## Exercise data

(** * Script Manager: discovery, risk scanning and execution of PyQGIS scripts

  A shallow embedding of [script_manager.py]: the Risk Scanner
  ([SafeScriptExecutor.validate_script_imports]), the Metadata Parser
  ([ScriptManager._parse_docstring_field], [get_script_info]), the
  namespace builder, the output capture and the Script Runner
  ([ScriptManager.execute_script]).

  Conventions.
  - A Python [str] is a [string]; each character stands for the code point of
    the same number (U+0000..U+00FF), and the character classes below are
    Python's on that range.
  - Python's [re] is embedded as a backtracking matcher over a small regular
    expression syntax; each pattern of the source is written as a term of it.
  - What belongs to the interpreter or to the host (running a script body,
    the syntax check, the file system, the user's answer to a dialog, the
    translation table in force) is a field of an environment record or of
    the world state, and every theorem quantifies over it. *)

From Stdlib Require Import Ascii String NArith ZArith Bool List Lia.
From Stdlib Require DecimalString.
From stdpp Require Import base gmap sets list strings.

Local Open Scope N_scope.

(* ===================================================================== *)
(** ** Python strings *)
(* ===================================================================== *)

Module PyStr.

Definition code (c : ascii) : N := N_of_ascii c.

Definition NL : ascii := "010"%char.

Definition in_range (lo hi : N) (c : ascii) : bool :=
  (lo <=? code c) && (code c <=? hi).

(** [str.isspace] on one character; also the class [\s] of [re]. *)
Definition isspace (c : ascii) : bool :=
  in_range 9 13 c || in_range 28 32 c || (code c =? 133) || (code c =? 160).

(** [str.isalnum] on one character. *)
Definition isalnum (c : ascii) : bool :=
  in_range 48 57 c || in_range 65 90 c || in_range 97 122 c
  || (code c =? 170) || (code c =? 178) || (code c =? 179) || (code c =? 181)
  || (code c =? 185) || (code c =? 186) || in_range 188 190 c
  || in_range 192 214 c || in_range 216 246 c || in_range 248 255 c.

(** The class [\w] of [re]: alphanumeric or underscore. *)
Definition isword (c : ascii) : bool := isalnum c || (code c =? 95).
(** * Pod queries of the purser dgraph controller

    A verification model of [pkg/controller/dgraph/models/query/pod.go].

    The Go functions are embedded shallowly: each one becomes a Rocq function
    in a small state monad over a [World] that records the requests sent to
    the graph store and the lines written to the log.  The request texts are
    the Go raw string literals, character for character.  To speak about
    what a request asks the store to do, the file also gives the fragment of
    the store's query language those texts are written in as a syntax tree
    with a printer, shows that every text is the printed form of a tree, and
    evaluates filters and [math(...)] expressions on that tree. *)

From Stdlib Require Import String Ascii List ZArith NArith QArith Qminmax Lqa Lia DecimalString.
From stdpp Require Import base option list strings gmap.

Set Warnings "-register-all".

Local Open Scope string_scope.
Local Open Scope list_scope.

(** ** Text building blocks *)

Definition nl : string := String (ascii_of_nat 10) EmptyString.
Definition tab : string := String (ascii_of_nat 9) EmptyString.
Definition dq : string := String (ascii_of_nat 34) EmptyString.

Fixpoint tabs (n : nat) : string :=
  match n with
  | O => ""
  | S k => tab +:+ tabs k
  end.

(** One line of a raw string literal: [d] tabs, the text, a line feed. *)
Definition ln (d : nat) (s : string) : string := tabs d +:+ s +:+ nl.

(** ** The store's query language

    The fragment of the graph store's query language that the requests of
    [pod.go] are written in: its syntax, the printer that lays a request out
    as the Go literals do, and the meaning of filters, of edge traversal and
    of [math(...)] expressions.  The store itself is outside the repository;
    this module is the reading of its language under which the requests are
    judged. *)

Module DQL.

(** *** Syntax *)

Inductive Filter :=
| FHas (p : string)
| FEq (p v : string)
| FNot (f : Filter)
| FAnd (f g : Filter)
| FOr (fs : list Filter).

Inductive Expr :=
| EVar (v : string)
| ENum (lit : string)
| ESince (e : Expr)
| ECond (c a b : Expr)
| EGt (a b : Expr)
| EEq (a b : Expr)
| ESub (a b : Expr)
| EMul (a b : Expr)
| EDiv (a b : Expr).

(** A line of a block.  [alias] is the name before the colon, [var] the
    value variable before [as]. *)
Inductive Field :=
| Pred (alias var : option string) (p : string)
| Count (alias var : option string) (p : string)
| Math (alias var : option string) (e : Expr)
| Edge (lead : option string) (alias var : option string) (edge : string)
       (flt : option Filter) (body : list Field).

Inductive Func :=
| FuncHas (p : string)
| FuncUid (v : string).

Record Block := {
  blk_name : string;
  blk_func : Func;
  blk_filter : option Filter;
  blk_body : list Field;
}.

## Task brief
The response must hold only the lines above from the line with "Definition in_range (lo" through the line with "in_range 248 255 c.", each copied exactly, both ends kept.

## Solution for this problem
Definition in_range (lo hi : N) (c : ascii) : bool :=
  (lo <=? code c) && (code c <=? hi).

(** [str.isspace] on one character; also the class [\s] of [re]. *)
Definition isspace (c : ascii) : bool :=
  in_range 9 13 c || in_range 28 32 c || (code c =? 133) || (code c =? 160).

(** [str.isalnum] on one character. *)
Definition isalnum (c : ascii) : bool :=
  in_range 48 57 c || in_range 65 90 c || in_range 97 122 c
  || (code c =? 170) || (code c =? 178) || (code c =? 179) || (code c =? 181)
  || (code c =? 185) || (code c =? 186) || in_range 188 190 c
  || in_range 192 214 c || in_range 216 246 c || in_range 248 255 c.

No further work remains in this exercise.